Definition fields : list string :=
  ["id"; "userInput"; "zoom"; "readyState"; "isLoading"; "isConnecting";
   "startLoadingTime"; "connectedTime"; "endLoadingTime"; "isFocused";
   "isActive"; "isSelected"; "isPinned"; "uri"; "title"; "icons"; "meta";
   "backgroundColor"; "foregroundColor"; "isDark"; "securityState";
   "securityExtendedValidation"; "canGoBack"; "canGoForward";
   "contentOverflows"; "thumbnail"].

(** One field of [set]: the field named [key] reads the new value through
    its type, every other field keeps its current value. *)
Definition field {A} (key name : string) (type : Typed.t A)
    (value : Value) (current : A) : Result A :=
  if String.eqb key name then Typed.read type value else Ok current.

(** The method [target.set(key, value)]: an unknown key and a value the field type
    rejects both throw. *)
Definition set_ (key : string) (value : Value) (target : WebView)
    : Result WebView :=
  if negb (existsb (String.eqb key) fields)
  then Throw "Cannot set unknown field"
  else
    id' <- field key "id" Type_.id value (id target) ;;
    userInput' <- field key "userInput" Type_.userInput value (userInput target) ;;
    zoom' <- field key "zoom" Type_.zoom value (zoom target) ;;
    readyState' <- field key "readyState" Type_.readyState value (readyState target) ;;
    isLoading' <- field key "isLoading" Type_.isLoading value (isLoading target) ;;
    isConnecting' <- field key "isConnecting" Type_.isConnecting value (isConnecting target) ;;
    startLoadingTime' <- field key "startLoadingTime" Type_.startLoadingTime value (startLoadingTime target) ;;
    connectedTime' <- field key "connectedTime" Type_.connectedTime value (connectedTime target) ;;
    endLoadingTime' <- field key "endLoadingTime" Type_.endLoadingTime value (endLoadingTime target) ;;
    isFocused' <- field key "isFocused" Type_.isFocused value (isFocused target) ;;
    isActive' <- field key "isActive" Type_.isActive value (isActive target) ;;
    isSelected' <- field key "isSelected" Type_.isSelected value (isSelected target) ;;
    isPinned' <- field key "isPinned" Type_.isPinned value (isPinned target) ;;
    uri' <- field key "uri" Type_.uri value (uri target) ;;
    title' <- field key "title" Type_.title value (title target) ;;
    icons' <- field key "icons" Type_.icons value (icons target) ;;
    meta' <- field key "meta" Type_.meta value (meta target) ;;
    backgroundColor' <- field key "backgroundColor" Type_.backgroundColor value (backgroundColor target) ;;
    foregroundColor' <- field key "foregroundColor" Type_.foregroundColor value (foregroundColor target) ;;
    isDark' <- field key "isDark" Type_.isDark value (isDark target) ;;
    securityState' <- field key "securityState" Type_.securityState value (securityState target) ;;
    securityExtendedValidation' <- field key "securityExtendedValidation" Type_.securityExtendedValidation value (securityExtendedValidation target) ;;
    canGoBack' <- field key "canGoBack" Type_.canGoBack value (canGoBack target) ;;
    canGoForward' <- field key "canGoForward" Type_.canGoForward value (canGoForward target) ;;
    contentOverflows' <- field key "contentOverflows" Type_.contentOverflows value (contentOverflows target) ;;
    thumbnail' <- field key "thumbnail" Type_.thumbnail value (thumbnail target) ;;
    Ok {| id := id';
          userInput := userInput';
          zoom := zoom';
          readyState := readyState';
          isLoading := isLoading';
          isConnecting := isConnecting';
          startLoadingTime := startLoadingTime';
          connectedTime := connectedTime';
          endLoadingTime := endLoadingTime';
          isFocused := isFocused';
          isActive := isActive';
          isSelected := isSelected';
          isPinned := isPinned';
          uri := uri';
          title := title';
          icons := icons';
          meta := meta';
          backgroundColor := backgroundColor';
          foregroundColor := foregroundColor';
          isDark := isDark';
          securityState := securityState';
          securityExtendedValidation := securityExtendedValidation';
          canGoBack := canGoBack';
          canGoForward := canGoForward';
          contentOverflows := contentOverflows';
          thumbnail := thumbnail' |}.

(** The method [target.remove(key)] sets a declared field to [undefined],
    that is to its default. *)
Definition remove_ (key : string) (target : WebView) : Result WebView :=
  if existsb (String.eqb key) fields then set_ key Undefined target
  else Ok target.

(** The method [state.merge(delta)] sets the keys of [delta] one after the
    other, in the order of the object literal. *)
Fixpoint merge_ (delta : list (string * Value)) (state : WebView)
    : Result WebView :=
  match delta with
  | [] => Ok state
  | (key, value) :: rest => state' <- set_ key value state ;; merge_ rest state'
  end.

(** [structure[key]], [undefined] when the key is absent. *)
Fixpoint prop (key : string) (structure : list (string * Value)) : Value :=
  match structure with
  | [] => Undefined
  | (k, v) :: rest => if String.eqb k key then v else prop key rest
  end.

(** The constructor [WebView(structure)]: every field is read from the
    structure, an absent one from [undefined]. *)
Definition make (structure : list (string * Value)) : Result WebView :=
  id' <- Typed.read Type_.id (prop "id" structure) ;;
  userInput' <- Typed.read Type_.userInput (prop "userInput" structure) ;;
  zoom' <- Typed.read Type_.zoom (prop "zoom" structure) ;;
  readyState' <- Typed.read Type_.readyState (prop "readyState" structure) ;;
  isLoading' <- Typed.read Type_.isLoading (prop "isLoading" structure) ;;
  isConnecting' <- Typed.read Type_.isConnecting (prop "isConnecting" structure) ;;
  startLoadingTime' <- Typed.read Type_.startLoadingTime (prop "startLoadingTime" structure) ;;
  connectedTime' <- Typed.read Type_.connectedTime (prop "connectedTime" structure) ;;
  endLoadingTime' <- Typed.read Type_.endLoadingTime (prop "endLoadingTime" structure) ;;
  isFocused' <- Typed.read Type_.isFocused (prop "isFocused" structure) ;;
  isActive' <- Typed.read Type_.isActive (prop "isActive" structure) ;;
  isSelected' <- Typed.read Type_.isSelected (prop "isSelected" structure) ;;
  isPinned' <- Typed.read Type_.isPinned (prop "isPinned" structure) ;;
  uri' <- Typed.read Type_.uri (prop "uri" structure) ;;
  title' <- Typed.read Type_.title (prop "title" structure) ;;
  icons' <- Typed.read Type_.icons (prop "icons" structure) ;;
  meta' <- Typed.read Type_.meta (prop "meta" structure) ;;
  backgroundColor' <- Typed.read Type_.backgroundColor (prop "backgroundColor" structure) ;;
  foregroundColor' <- Typed.read Type_.foregroundColor (prop "foregroundColor" structure) ;;
  isDark' <- Typed.read Type_.isDark (prop "isDark" structure) ;;
  securityState' <- Typed.read Type_.securityState (prop "securityState" structure) ;;
  securityExtendedValidation' <- Typed.read Type_.securityExtendedValidation (prop "securityExtendedValidation" structure) ;;
  canGoBack' <- Typed.read Type_.canGoBack (prop "canGoBack" structure) ;;
  canGoForward' <- Typed.read Type_.canGoForward (prop "canGoForward" structure) ;;
  contentOverflows' <- Typed.read Type_.contentOverflows (prop "contentOverflows" structure) ;;
  thumbnail' <- Typed.read Type_.thumbnail (prop "thumbnail" structure) ;;
  Ok {| id := id';
        userInput := userInput';
        zoom := zoom';
        readyState := readyState';
        isLoading := isLoading';
        isConnecting := isConnecting';
        startLoadingTime := startLoadingTime';
        connectedTime := connectedTime';
        endLoadingTime := endLoadingTime';
        isFocused := isFocused';
        isActive := isActive';
        isSelected := isSelected';
        isPinned := isPinned';
        uri := uri';
        title := title';
        icons := icons';
        meta := meta';
        backgroundColor := backgroundColor';
        foregroundColor := foregroundColor';
        isDark := isDark';
        securityState := securityState';
        securityExtendedValidation := securityExtendedValidation';
        canGoBack := canGoBack';
        canGoForward := canGoForward';
        contentOverflows := contentOverflows';
        thumbnail := thumbnail' |}.

Definition set (field : string) (value : Value) (target : WebView)
    : Result WebView :=
  set_ field value target.

Definition patch (delta : list (string * Value)) (state : WebView)
    : Result WebView :=
  merge_ delta state.

(** Returns state with fields that represent state that can not be
    restored cleared. *)
Definition persistent : WebView -> Result WebView :=
  patch [("thumbnail", Undefined);
         ("readyState", Undefined);
         ("isLoading", Undefined);
         ("isConnecting", Undefined);
         ("startLoadingTime", Undefined);
         ("connectedTime", Undefined);
         ("endLoadingTime", Undefined);
         ("backgroundColor", Undefined);
         ("foregroundColor", Undefined);
         ("isDark", Undefined);
         ("title", Undefined);
         ("securityState", Undefined);
         ("securityExtendedValidation", Undefined);
         ("canGoBack", Undefined);
         ("canGoForward", Undefined)].

Definition reload : WebView -> Result WebView :=
  patch [("readyState", Str "reload")].
Definition stop : WebView -> Result WebView :=
  patch [("readyState", Str "stop")].
Definition goBack : WebView -> Result WebView :=
  patch [("readyState", Str "goBack")].
Definition goForward : WebView -> Result WebView :=
  patch [("readyState", Str "goForward")].

(** [0.5], [2] and [0.1] denote the binary64 values nearest to them. *)
Definition ZOOM_MIN : Js.Number := Js.div (Js.of_Z 1) (Js.of_Z 2).
Definition ZOOM_MAX : Js.Number := Js.of_Z 2.
Definition ZOOM_STEP : Js.Number := Js.div (Js.of_Z 1) (Js.of_Z 10).

Definition zoomIn_ (value : Js.Number) : Js.Number :=
  Math_min ZOOM_MAX (Js.add value ZOOM_STEP).
Definition zoomOut_ (value : Js.Number) : Js.Number :=
  Math_max ZOOM_MIN (Js.sub value ZOOM_STEP).

(** [state.update('zoom', f)] stores [f(state.zoom)] in the field. *)
Definition zoomIn (state : WebView) : Result WebView :=
  set_ "zoom" (Num (zoomIn_ (zoom state))) state.
Definition zoomOut (state : WebView) : Result WebView :=
  set_ "zoom" (Num (zoomOut_ (zoom state))) state.
Definition zoomReset (state : WebView) : Result WebView :=
  remove_ "zoom" state.

Definition setMetaData : Value -> WebView -> Result WebView := set "meta".
Definition setTitle : Value -> WebView -> Result WebView := set "title".
Definition setCanGoBack : Value -> WebView -> Result WebView :=
  set "canGoBack".
Definition setCanGoForward : Value -> WebView -> Result WebView :=
  set "canGoForward".

(** In the three transitions below [now] is what [performance.now()]
    returns when the transition is applied to the state. *)
Definition startLoad (now : Js.Number) (state : WebView) : Result WebView :=
  merge_ [("readyState", Str "loading");
          ("isLoading", Bool true);
          ("isConnecting", Bool true);
          ("startLoadingTime", Num now);
          ("icons", Undefined);
          ("thumbnail", Undefined);
          ("title", Undefined);
          ("securityState", Undefined);
          ("securityExtendedValidation", Undefined);
          ("canGoBack", Undefined);
          ("canGoForward", Undefined)] state.

Definition endLoad (now : Js.Number) (state : WebView) : Result WebView :=
  merge_ [("isConnecting", Bool false);
          ("endLoadingTime", Num now);
          ("readyState", Str "loaded");
          ("isLoading", Bool false)] state.

(** The parameter [connectedTime] is the argument of the source function;
    its body does not mention it. *)
Definition changeProgress (connectedTime : Value) (now : Js.Number)
    (state : WebView) : Result WebView :=
  if negb (isConnecting state) then Ok state
  else merge_ [("isConnecting", Bool false);
               ("connectedTime", Num now)] state.

Definition changeSecurity (state' extendedValidation : Value)
    (state : WebView) : Result WebView :=
  merge_ [("securityState", state');
          ("securityExtendedValidation", extendedValidation)] state.

Definition setContentOverflows : Value -> WebView -> Result WebView :=
  set "contentOverflows".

◆ What this task involves:
State how many lines of the listing above hold the word "isFocused", with nothing but the number.

◆ Exercise output:
5